COVİD-19 MESLEK HASTALIĞIDIR

COVİD-19 MESLEK HASTALIĞIDIR

Hasta olan, vefat eden tüm sağlık çalışanlarının aynı çerçevede değerlendirilmesi gereklidir.

5510 sayılı Sosyal Sigortalar ve Genel Sağlık Sigortası Kanununun 14. maddesine göre ;“Meslek hastalığı, sigortalının çalıştığı veya yaptığı işin niteliğinden dolayı tekrarlanan bir sebeple veya işin yürütüm şartları yüzünden uğradığı geçici veya sürekli hastalık, bedensel veya ruhsal engellilik halleridir.

Kamu çalışanları bakımından ise,5510 sayılı Sosyal Sigortalar ve Genel Sağlık Sigortası Kanununun 47. madde belirlenmiştir.Kamu çalışanları için “malûllük; sigortalıların vazifelerini yaptıkları sırada veya vazifeleri dışında idarelerince görevlendirildikleri herhangi bir kamu idaresine ait başka işleri yaparken bu işlerden veya kurumlarının menfaatini korumak maksadıyla bir iş yaparken ya da idarelerince sağlanan bir taşıtla işe gelişi ve işten dönüşü sırasında veya işyerinde meydana gelen kazadan doğmuş olursa, buna vazife malullüğü” denir.

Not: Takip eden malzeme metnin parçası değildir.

(** * Verification of the document-layer plan executor (QLPlan.actor.cpp)

    A shallow embedding of the streaming plan executor and of its
    checkpoint / split-bound protocol: keys are byte strings ordered
    lexicographically, actors are step relations over explicit state,
    and the PlanCheckpoint is a record threaded through the handlers. *)

From Stdlib Require Import List ZArith NArith Lia Bool Strings.Byte Sorted.
From Stdlib Require String.
From stdpp Require Import base list sorting.
Import ListNotations.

Özetle; kişinin hastalık veya engellilik haline mesleki faaliyetin sebep olduğu anlaşıldığında, bu durum meslek hastalığı kabul edilmektedir. Kanun koyucu, kişinin mesleki faaliyeti sebebiyle hastalık ve engellilik durumuna bir takım haklar getirmiştir.Özetle ; meslek hastalığı sigortasından sağlanan haklar şunlardır:

  1.  Sigortalıya, geçici iş göremezlik süresince günlük geçici iş göremezlik ödeneği verilmesi.
  2.  Sigortalıya sürekli iş göremezlik geliri bağlanması.
  3.  İş kazası veya meslek hastalığı sonucu ölen sigortalının hak sahiplerine, gelir bağlanması.
  4.  Gelir bağlanmış olan kız çocuklarına evlenme ödeneği verilmesi.
  5.  İş kazası ve meslek hastalığı sonucu ölen sigortalı için cenaze ödeneği verilmesi.

Nitekim, COVİD-19 hastalığının pandemi olarak ilanı sonrası, dünyanın pek çok yerinde olduğu gibi ülkemizde de sağlık çalışanlarının mesailerini artırmış ve bu hastalıkla yüzyüze getirmiştir. Pandeminin başından beri çok sayıda sağlık çalışanı COVİD-19 nedeniyle vefat etmiştir. Hiç şüphesiz; sağlık çalışanlarının yoğun mesleki faaliyet sebebiyle, virüsü çalışırken kapmış olma olasılıkları çalışma hayatı dışında kapmış olma olasılıklarına göre kat kat daha yüksektir. Buna karşılık,Sosyal Güvenlik Kurumu COVİD-19 sebebiyle hasta olan vefat eden sağlık çalışanları yönünden bu hastalığın mesleki faaliyet sebebiyle (İlliyet Bağı) olmadığı görüşünde olmuştur.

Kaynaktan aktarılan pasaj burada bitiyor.